Он был не только композитором, но также и педагогом, общественным деятелем. За свою жизнь он удостоился многих премий и званий — двух Сталинских премий второй степени (1946, 1948), народного артиста СССР (1959), государственной премии Азербайджанской ССР (1965), лауреата Ленинской премии (1967), Героя Социалистического Труда (1978).
После окончания начальной музыкальной школы обучался игре на фортепиано на рабфаке Бакинской консерватории (класс фортепиано Г.Шароева) (1930—1935), с 1935 года учился в той же консерватории по классам композиции у Л.Рудольфа и основам народной музыки — у Узеира Гаджибекова. В 1937 году, во время обучения, Караев принял участие в фольклорной экспедиции Научно-исследовательского музыкального кабинета, где изучал и записывал песни ашугов и мугамы. Через год он поступил в Московскую консерваторию им. Чайковского, где совершенствовал мастерство у А.Александрова (композиция) и С.Василенко (инструментовка). Занятия были прерваны войной. В этот период Караев возвратился в Баку и стал художественным руководителем Азербайджанской филармонии. Занятия в консерватории возобновились в 1943 году. В 1946 году он окончил Московскую консерваторию (класс композиции Д.Шостаковича).

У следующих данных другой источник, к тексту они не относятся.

Definition lift {A} (r : result A) : M A :=
  fun st => rbind r (fun a => Ok (a, st)).

Declare Scope js_scope.
Delimit Scope js_scope with js.
Notation "x <- m ;; k" := (bind m (fun x => k))
  (at level 61, m at next level, right associativity) : js_scope.
Notation "x <-? r ;; k" := (rbind r (fun x => k))
  (at level 61, r at next level, right associativity) : js_scope.
Local Open Scope js_scope.

Fixpoint mapM {A B} (f : A -> M B) (l : list A) : M (list B) :=
  match l with
  | [] => ret []
  | x :: l' => y <- f x ;; ys <- mapM f l' ;; ret (y :: ys)
  end.

Definition rmap {A B} (f : A -> result B) : list A -> result (list B) :=
  fix go (l : list A) : result (list B) :=
    match l with
    | [] => Ok []
    | x :: l' => y <-? f x ;; ys <-? go l' ;; Ok (y :: ys)
    end.

(** ** Property access and truthiness *)

(** The own property [k] of an object.  Where the code reads a member
    that an object may inherit instead, the definitions below say so. *)
Fixpoint lookup {A} (k : string) (o : list (string * A)) : option A :=
  match o with
  | [] => None
  | (k', a) :: o' => if String.eqb k k' then Some a else lookup k o'
  end.

(** [o[k]] on an object: [undefined] for a missing property. *)
Definition get (o : object) (k : string) : value :=
  match lookup k o with
  | Some v => v
  | None => VUndef
  end.

(** [o[k] = v]: an existing property keeps its place, a new one is added
    last.  (An object lists a new key made of digits among the first and
    takes [__proto__] for its prototype, not for a property: neither is
    told apart here.) *)
Fixpoint set {A} (o : list (string * A)) (k : string) (v : A)
  : list (string * A) :=
  match o with
  | [] => [(k, v)]
  | (k', a) :: o' =>
      if String.eqb k k' then (k', v) :: o' else (k', a) :: set o' k v
  end.

Definition keys {A} (o : list (string * A)) : list string := map fst o.

(** JS truthiness ([if (x)], [!x], [x ? a : b], [a || b]). *)
Definition truthy (v : value) : bool :=
  match v with
  | VUndef | VNull => false
  | VBool b => b
  | VNum NaN => false
  | VNum (Num z) => negb (Z.eqb z 0)
  | VStr s => negb (String.eqb s "")
  | VArr _ | VObj _ | VInst _ _ | VBox _ => true
  end.

(** [v === null] *)
Definition is_null (v : value) : bool :=
  match v with VNull => true | _ => false end.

Дипломной работой стала Вторая симфония, в которой ярко проявился индивидуальный талант композитора.
О Шостаковиче, одном из крупнейших композиторов XX века, Караев вообще отзывался положительно и не раз писал о нем в своих критических статьях в журнале «Советская музыка».
«Сейчас у меня часто спрашивают о том, как работал Шостакович со студентами, какие педагогические принципы использовал. И я должен ответить, что принципов этих было столько же, сколько даровитых и разных учеников. Но во всех случаях, будучи достаточно строгим педагогом, он умел внушать воспитанникам уверенность в своих силах и помогал доводить любое, даже очень трудное дело до конца. Дмитрий Дмитриевич обладает удивительной интуицией; он всегда понимал, что хочет сказать молодой композитор. Это проникновение в замысел ученика было поразительно и поистине безошибочно. Он неизменно и быстро отыскивал «скрытую пружину», которая заключалась в корявой порой музыке молодого композитора, и всегда точно подсказывал пути к ее «раскрепощению», — писал К.Караев в 1966 году.
Композитор вспоминал, что Шостакович не терпел дилетантизма, недоработанных «эскизов» и «набросков», не переносил творческой безответственности. Он всячески стремился воспитать в учениках высокое, уважительное отношение к своей профессии, ненавидел общие места и рамплиссажи, внешнюю пышность и декоративность. Всегда учил малыми средствами добиваться многого.
«В классе царила атмосфера высокопрофессионального подхода к делу; просто невозможно было прийти на занятие с чем-то сделанным наполовину. И мы старались работать как звери; я не знаю случая» чтобы лентяи и бездельники долго удерживались в классе. Здесь требовалось «выкладываться» полностью. Я был и всегда буду благодарным учеником моего любимого учителя, общению с которым обязан всем тем, чего умею сегодня добиваться в музыке», — писал Караев.

Он отмечал, что с именем Шостаковича связано формирование его художественных идеалов.
«Впрочем, «формирование» — это не то слово, оно слишком академично. Личное обаяние великого мастера, его своеобразный человеческий и художественный: «магнетизм» буквально преобразили меня за удивительно короткий срок. Это был случай необычайно сильного влияния учителя на ученика, но влияния не сковывающего, а, напротив, невероятно стимулирующего творческий рост. Одно исключалось полностью — бездумное сочинительство, ремесленничество, делячество от музыки. Одно прививалось особенно прочно — гражданственность, неразрывность «своего» и «общего», — писал Караев в 1967 году.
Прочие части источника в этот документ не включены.